Rudi Fronk With Proven and Probable reserves of 38 million ounces of gold and 10 billion pounds of copper, the potential of Seabridge Gold’s KSM project in British Columbia has long been sky-high. In this interview with The Gold Report, Chairman/CEO Rudi Fronk explains that his company has always maximized its leverage to the price of gold. So now, with KSM fully permitted and greatly enhanced by the discovery of higher-grade gold and copper, and a bull market in gold now on the way, the recent strong gains made by investors in his company are likely only the beginning.

The Gold Report: You cofounded Seabridge Gold Inc. (SEA:TSX; SA:NYSE.MKT) in 1999. What is the key lesson this company has taught you over the last 16 years?

Rudi Fronk: The importance of clear and consistent messaging to our shareholders. We accomplish this with a self-imposed report card. In each annual report we clearly lay out the objectives for the upcoming year. Then in the following year’s annual report we state how we did against those objectives and announce new objectives for the upcoming year. This policy provides our shareholders with a firm understanding of where we are heading and allows them to ascertain whether we are staying the course. As a result, we have maintained a long-standing and consistently loyal shareholder base.

TGR: Seabridge has a very tight share structure, correct?

RF: Yes, we have only 52 million (52M) shares outstanding. Our largest shareholder is Albert Friedberg, the head of Friedberg Mercantile Group in Toronto, who through parties controlled by him, owns 18.7% of Seabridge outright and has a financial instrument through a swapping arrangement of another 4.6M shares. Insiders of the company, officers, directors, employees and people close to the company own another 10% or so of the company.

TGR: Tell us about Seabridge’s projects and its resources.

RF: We have two major projects, both in Western Canada. KSM, our flagship project in northwest British Columbia, is the largest undeveloped gold-copper project in the world as measured by reserves. It boasts Proven and Probable (P&P) reserves of 38.2 million ounces (Moz) gold, 9.9 billion pounds (Blb) copper, 191 Moz silver and 213 million pounds (Mlb) molybdenum. We have spent over $200M to make KSM shovel ready.

Seabridge MQ&A photo 1KSM map courtesy of Seabridge Gold

Our second major project is Courageous Lake in the Northwest Territories. It has P&P gold reserves of 6.5 Moz with tremendous exploration upside.

In addition to the 44.7 Moz P&P at KSM and Courageous Lake, we have another 14 Moz gold in the Measured and Indicated categories, plus another 32 Moz Inferred. We believe that most of these resources can be converted to reserves with additional work.

TGR: You have declared Seabridge’s strategy to be “maximizing gold ownership per share.” What do you mean by this, and what’s the thinking behind this objective?

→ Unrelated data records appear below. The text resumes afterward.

(** [get_consensus_malignancy], lines 218-238. *)
Definition get_consensus_malignancy (seriesuid : string)
  : outcome (list nodule_consensus) :=
  consensus_from 0 (get_clustered_nodules seriesuid).

(** [get_reliable_nodules], lines 255-266. *)
Definition get_reliable_nodules (seriesuid : string) (min_annotations : Z)
  : list (list lidc_annotation) :=
  match get_lidc_scan seriesuid with
  | None => []
  | Some sc =>
      filter (fun cluster => len cluster >=? min_annotations) (lidc_clusters sc)
  end.

(** [get_cluster_malignancy], lines 283-305. *)
Definition get_cluster_malignancy (cluster : list lidc_annotation) : consensus :=
  if is_empty cluster
  then mk_consensus 0 0%Q 0%Q [] "Sin datos"
  else describe (map (fun ann => malignancy (ann_features ann)) cluster).

(** [get_scan_metadata], lines 443-454. *)
Definition get_scan_metadata (seriesuid : string) : option metadata :=
  match get_lidc_scan seriesuid with
  | None => None
  | Some sc =>
      Some (mk_metadata (patient_id sc) (pixel_spacing sc) (slice_thickness sc)
                        (slice_spacing sc) (len (lidc_annotations sc))
                        (len (lidc_clusters sc)))
  end.

(** [map_luna16_to_lidc], lines 752-766: the returned mapping (the count
    [found] is only printed). *)
Definition map_luna16_to_lidc (seriesuids : list string) : dict (option string) :=
  fold_left (fun mapping uid =>
               match get_lidc_scan uid with
               | Some sc => dict_set mapping uid (Some (patient_id sc))
               | None => dict_set mapping uid None
               end)
            seriesuids [].

(** [get_all_lidc_seriesuids], lines 775-776. *)
Definition get_all_lidc_seriesuids : list string := map lidc_uid ldb.

(** [verify_luna16_lidc_overlap], lines 790-806. *)
Definition verify_luna16_lidc_overlap (luna16_seriesuids : list string)
  : overlap_report :=
  let lidc_uids := py_set get_all_lidc_seriesuids in
  let luna_uids := py_set luna16_seriesuids in
  let overlap := set_inter luna_uids lidc_uids in
  let only_luna := set_diff luna_uids lidc_uids in
  let only_lidc := set_diff lidc_uids luna_uids in
  mk_overlap_report
    (len luna_uids) (len lidc_uids) (len overlap)
    (if is_empty luna_uids then 0%Q
     else (inject_Z (len overlap) / inject_Z (len luna_uids) * 100)%Q)
    (len only_luna) (len only_lidc) overlap.

End Bookkeeping.

End LIDCBookkeeping.

Import LIDCBookkeeping.

(** Sample records for the bookkeeping functions. *)
Module BookSamples.

Definition scored (g : annotation) (id m : Z) : lidc_annotation :=
  mk_lidc_annotation g id (mk_features 3 3 3 3 3 3 3 m).

Definition lidc_a : lidc_scan :=
  mk_lidc_scan "1.3.6.1" "LIDC-IDRI-0001" (7 # 10) (5 # 2) (5 # 2)
    [scored ann_in 11 2; scored ann_out 12 3; scored ann_three 13 5]
    [[scored ann_in 11 2; scored ann_out 12 3]; [scored ann_three 13 5]].

Definition ldb1 : list lidc_scan := [lidc_a].

(** A stand-in for [np.std]; no statement depends on its values. *)
Definition std0 (scores : list Z) : Q := 0%Q.

End BookSamples.

Import BookSamples.


(** * Properties *)

(** ** Rounding and the coordinate round trip *)

Section RoundingFacts.

Local Open Scope Q_scope.

Lemma frac_bounds (x : Q) : 0 <= x - inject_Z (Qfloor x) /\ x - inject_Z (Qfloor x) < 1.
Proof.
  pose proof (Qfloor_le x) as Hlo.
  pose proof (Qlt_floor x) as Hhi.
  rewrite inject_Z_plus in Hhi.
  change (inject_Z 1) with 1 in Hhi.
  split; lra.
Qed.

Lemma rint_cases (x : Q) :
  (x - inject_Z (Qfloor x) < 1 # 2 /\ rint x = Qfloor x) \/
  (1 # 2 < x - inject_Z (Qfloor x) /\ rint x = (Qfloor x + 1)%Z) \/
  (x - inject_Z (Qfloor x) == 1 # 2 /\
   rint x = if Z.even (Qfloor x) then Qfloor x else (Qfloor x + 1)%Z).
Proof.
  unfold rint; cbv zeta.
  destruct (Qcompare (x - inject_Z (Qfloor x)) (1 # 2)) eqn:E.
  - right; right. apply Qeq_alt in E. split; [exact E | reflexivity].
  - left. apply Qlt_alt in E. split; [exact E | reflexivity].
  - right; left. apply Qgt_alt in E. split; [exact E | reflexivity].
Qed.



End RoundingFacts.

Section CoordinateTheorems.

Local Open Scope Q_scope.

Lemma get_world_to_voxel (a : axis) (p o s : vec3 Q) :
  get a (world_to_voxel p o s) = rint ((get a p - get a o) / get a s).
Proof. destruct a; reflexivity. Qed.

Lemma get_voxel_to_world (a : axis) (v : vec3 Z) (o s : vec3 Q) :
  get a (voxel_to_world v o s) = get a s * inject_Z (get a v) + get a o.
Proof. destruct a; reflexivity. Qed.


End CoordinateTheorems.






(** ** Minima, maxima and loops *)

Section PythonFacts.

Lemma fold_min_le (l : list Z) (a : Z) :
  fold_left Z.min l a <= a /\ forall x, In x l -> fold_left Z.min l a <= x.
Proof.
  revert a; induction l as [| b l IH]; intros a; simpl.
  - split; [lia | intros x []].
  - destruct (IH (Z.min a b)) as [H1 H2].
    split; [lia |].
    intros x [<- | Hx]; [lia | auto].
Qed.

Lemma fold_max_ge (l : list Z) (a : Z) :
  a <= fold_left Z.max l a /\ forall x, In x l -> x <= fold_left Z.max l a.
Proof.
  revert a; induction l as [| b l IH]; intros a; simpl.
  - split; [lia | intros x []].
  - destruct (IH (Z.max a b)) as [H1 H2].
    split; [lia |].
    intros x [<- | Hx]; [lia | auto].
Qed.

Lemma fold_min_In (l : list Z) (a : Z) : In (fold_left Z.min l a) (a :: l).
Proof.
  revert a; induction l as [| b l IH]; intros a; simpl.
  - now left.
  - destruct (IH (Z.min a b)) as [H | H].
    + destruct (Z.min_spec a b) as [[_ E] | [_ E]]; rewrite E in H |- *; auto.
    + auto.
Qed.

RF: Our business plan is very different from the traditional business plans of most gold companies. We measure our success by ounces of gold per common share. We raise money through equity issuances and then spend that money to find gold. Our goal is to offset our equity dilution with ever-increasing ounces of gold per share. We call this modern-day alchemy: turning cash into gold. The traditional gold industry seems hell bent on converting gold into cash. They find or buy gold deposits, build the mines, dig the gold out of the ground and then sell that gold for cash.

We believe that investors invest in gold stocks for leverage to the gold price. Seabridge has been designed to do just that. Converting gold to cash eliminates that leverage, and so we do just the opposite. We now provide 5 to 10 times more in-the-ground gold ownership per share than any other company in our space. You can think of Seabridge common shares as un-expiring call options on gold.

Seabridge MQ&A photo 2

Seabridge MQ&A photo 3

TGR: Seabridge has a $6 enterprise value per ounce of gold reserves. What’s the importance of this?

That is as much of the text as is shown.